#### WHAT THE TASK REQUIRES
The answer must consist of every line from the data that holds "interfaces".

[Stored items from a collection]

· · ·

(** * Urban mobility resilience: edge selection, shock simulation, sweeps

    A shallow embedding of [backend/urban_resilience]: [edge_selection.py],
    [simulation.py] and [experiments.py], with the cache name of
    [graph_loader.py] and the two POST endpoints of [backend/app.py].

    Conventions of the embedding.
    - A Python float is the rational it denotes ([Q], no NaN, no infinity);
      equality of floats is [==].  An arithmetic operation returns the exact
      result rounded to a float: the rounding is an interface ([Float64]).
      [int(x)] truncates toward zero, [a / b] raises on a zero divisor.
    - A graph object lives in a store and is named by a location; [G.copy()]
      allocates, [remove_edge] updates in place.  Functions that receive a
      graph receive its location.
    - networkx, numpy's generator and shapely are interfaces (type classes);
      the theorems hold for every implementation that meets the stated laws.
      Reference implementations, good for small graphs, are given so that
      every statement can be run on concrete inputs. *)

From Stdlib Require Import ZArith QArith Qround List String Bool Lia.
From Stdlib Require Import Permutation Sorted Ascii.
Import ListNotations.

Local Open Scope Z_scope.

(** ** Python values and exceptions *)

Inductive exn : Type :=
| ValueError
| KeyError
| RuntimeError
| ZeroDivisionError
| NetworkXNoPath
| NodeNotFound.

Inductive res (A : Type) : Type :=
| Ok (a : A)
| Raise (e : exn).
Arguments Ok {A} a.
Arguments Raise {A} e.

Definition res_bind {A B} (r : res A) (k : A -> res B) : res B :=
  match r with
  | Ok a => k a
  | Raise e => Raise e
  end.

Declare Scope res_scope.
Delimit Scope res_scope with res.
Notation "x <~ r ;; k" := (res_bind r (fun x => k))
  (at level 61, r at next level, right associativity) : res_scope.
Notation "' pat <~ r ;; k" := (res_bind r (fun x => match x with pat => k end))
  (at level 61, pat pattern, r at next level, right associativity) : res_scope.

(** [int(x)] on a float: truncation toward zero. *)
Definition py_int (x : Q) : Z := Z.quot (Qnum x) (Z.pos (Qden x)).

(** IEEE binary64 arithmetic: [fl x] is [x] rounded to the nearest float.
    Rounding is monotone and leaves the integers up to [2^53] as they are. *)
Definition max_exact_int : Z := 9007199254740992.

Class Float64 : Type := {
  fl : Q -> Q;
  fl_monotone : forall x y : Q, (x <= y)%Q -> (fl x <= fl y)%Q;
  fl_integer : forall z : Z,
      Z.abs z <= max_exact_int -> (fl (inject_Z z) == inject_Z z)%Q
}.

(** [a / b] on floats. *)
Definition truediv `{Float64} (a b : Q) : res Q :=
  if Qeq_bool b 0 then Raise ZeroDivisionError else Ok (fl (a / b))%Q.

(** A dict entry of an edge: the key is missing, holds [None], or a value. *)
Inductive attr (A : Type) : Type :=
| Missing
| Null
| Val (a : A).
Arguments Missing {A}.
Arguments Null {A}.
Arguments Val {A} a.

Definition has_key {A} (a : attr A) : bool :=
  match a with Missing => false | _ => true end.

(** pandas [notna]: a missing key is NaN in the column, [None] is null. *)
Definition notna {A} (a : attr A) : bool :=
  match a with Val _ => true | _ => false end.

(** ** Data model *)

Definition node := Z.
Definition EdgeId := (node * node * Z)%type.

(** An OSM tag value: a string, or a list of strings. *)
Inductive tag : Type :=
| Str (s : string)
| Strs (l : list string).

(** A shapely geometry, by its vertices. *)
Definition Geometry := list (Q * Q).

Record EdgeData : Type := mkEdgeData {
  bridge : attr tag;
  tunnel : attr tag;
  highway : attr tag;
  travel_time : attr Q;
  length_attr : attr Q;
  geometry : Geometry
}.

(** A [MultiDiGraph]: nodes and edges in iteration order. *)
Record Graph : Type := mkGraph {
  nodes : list node;
  edges : list (EdgeId * EdgeData)
}.

Definition EdgeId_eqb (a b : EdgeId) : bool :=
  let '(u1, v1, k1) := a in
  let '(u2, v2, k2) := b in
  (u1 =? u2) && (v1 =? v2) && (k1 =? k2).

Definition edge_ids (g : Graph) : list EdgeId := map fst (edges g).

Definition has_edge (g : Graph) (e : EdgeId) : bool :=
  existsb (EdgeId_eqb e) (edge_ids g).

Definition remove_edge (g : Graph) (e : EdgeId) : Graph :=
  mkGraph (nodes g)
          (filter (fun r => negb (EdgeId_eqb e (fst r))) (edges g)).

(** The dict entry read by [data.get(weight)] / [weight in data]. *)
Definition edge_attr (name : string) (d : EdgeData) : attr Q :=
  if String.eqb name "travel_time" then travel_time d
  else if String.eqb name "length" then length_attr d
  else Missing.

Record SimulationMetrics : Type := mkMetrics {
  avg_ratio : Q;
  median_ratio : Q;
  pct_disconnected : Q;
  n_removed_edges : Z;
  n_pairs : Z
}.

(** ** The world: graph store, OS entropy, the graph provider *)

Definition loc := nat.

Record World : Type := mkWorld {
  heap : list Graph;
  os_entropy : N;
  provider : string -> string -> res Graph
}.

(** Computations that may raise and may change the world. *)
Definition M (A : Type) : Type := World -> res A * World.

Definition ret {A} (a : A) : M A := fun w => (Ok a, w).

Definition raise {A} (e : exn) : M A := fun w => (Raise e, w).

Definition lift {A} (r : res A) : M A := fun w => (r, w).

Definition bind {A B} (m : M A) (k : A -> M B) : M B :=
  fun w =>
    match m w with
    | (Ok a, w') => k a w'
    | (Raise e, w') => (Raise e, w')
    end.

Declare Scope M_scope.
Delimit Scope M_scope with M.
Notation "x <- m ;; k" := (bind m (fun x => k))
  (at level 61, m at next level, right associativity) : M_scope.
Notation "' pat <- m ;; k" := (bind m (fun x => match x with pat => k end))
  (at level 61, pat pattern, m at next level, right associativity) : M_scope.

(** A new graph object. *)
Definition alloc (g : Graph) : M loc :=
  fun w => (Ok (List.length (heap w)),
            mkWorld (heap w ++ [g]) (os_entropy w) (provider w)).

(** Reading through a reference; a dangling one cannot arise in Python. *)
Definition deref (l : loc) : M Graph :=
  fun w =>
    match nth_error (heap w) l with
    | Some g => (Ok g, w)
    | None => (Raise NodeNotFound, w)
    end.

Fixpoint list_set {A} (l : list A) (i : nat) (a : A) : list A :=
  match l, i with
  | [], _ => []
  | _ :: l', O => a :: l'
  | x :: l', S i' => x :: list_set l' i' a
  end.

(** In-place update of the object behind a reference. *)
Definition store (l : loc) (g : Graph) : M unit :=
  fun w => (Ok tt, mkWorld (list_set (heap w) l g) (os_entropy w) (provider w)).

(** [G.copy()] *)
Definition graph_copy (G : loc) : M loc :=
  (g <- deref G ;; alloc g)%M.

(** ** External libraries as interfaces *)

(** shapely: [geom.intersects(p)] *)
Class Shapely : Type := {
  intersects : Geometry -> Geometry -> bool
}.

(** numpy: a [Generator], [default_rng(seed)], [rng.shuffle(l)] and
    [rng.choice(l, size=2, replace=False)]; [np.mean] and [np.median]. *)
Class NumpyRandom : Type := {
  np_mean : list Q -> Q;
  np_median : list Q -> Q;
  Generator : Type;
  seeded : N -> Generator;
  shuffle : forall {A : Type}, Generator -> list A -> list A * Generator;
  choice2 : Generator -> list node -> res (node * node * Generator);
  shuffle_perm : forall (A : Type) (g : Generator) (l : list A),
      Permutation l (fst (shuffle g l));
  choice2_short : forall g l,
      (List.length l < 2)%nat -> choice2 g l = Raise ValueError;
  choice2_positions : forall g l,
      (2 <= List.length l)%nat ->
      exists i j u v g',
        i <> j /\ nth_error l i = Some u /\ nth_error l j = Some v /\
        choice2 g l = Ok (u, v, g')
}.

(** An undirected simple graph, [nx.Graph]. *)
Record UGraph : Type := mkUGraph {
  unodes : list node;
  uedges : list (node * node)
}.

(** networkx: the algorithms the package calls. *)
Class NetworkX : Type := {
  weakly_connected_components : Graph -> list (list node);
  has_path : Graph -> node -> node -> bool;
  astar_path_length : Graph -> node -> node -> string -> res Q;
  edge_betweenness_centrality : UGraph -> list (node * node * Q);
  (* the result dict has one entry per edge, in edge order *)
  edge_betweenness_keys : forall U,
      map fst (edge_betweenness_centrality U) = uedges U
}.

(** [np.random.default_rng(seed)]: a supplied seed fixes the generator,
    [None] draws fresh entropy from the operating system. *)
Definition default_rng `{NumpyRandom} (seed : option N) : M Generator :=
  match seed with
  | Some s => ret (seeded s)
  | None => fun w =>
      (Ok (seeded (os_entropy w)),
       mkWorld (heap w) (N.succ (os_entropy w)) (provider w))
  end.

(** ** config.py *)

Definition SCENARIOS : list string :=
  [ "Bridge Collapse"; "Tunnel Closure"; "Highway Flood";
    "Targeted Attack (Top k%)"; "Random Failure" ]%string.

Definition str_in (s : string) (l : list string) : bool :=
  existsb (String.eqb s) l.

· · ·

#### WRITTEN RESPONSE
    - networkx, numpy's generator and shapely are interfaces (type classes);
(** ** External libraries as interfaces *)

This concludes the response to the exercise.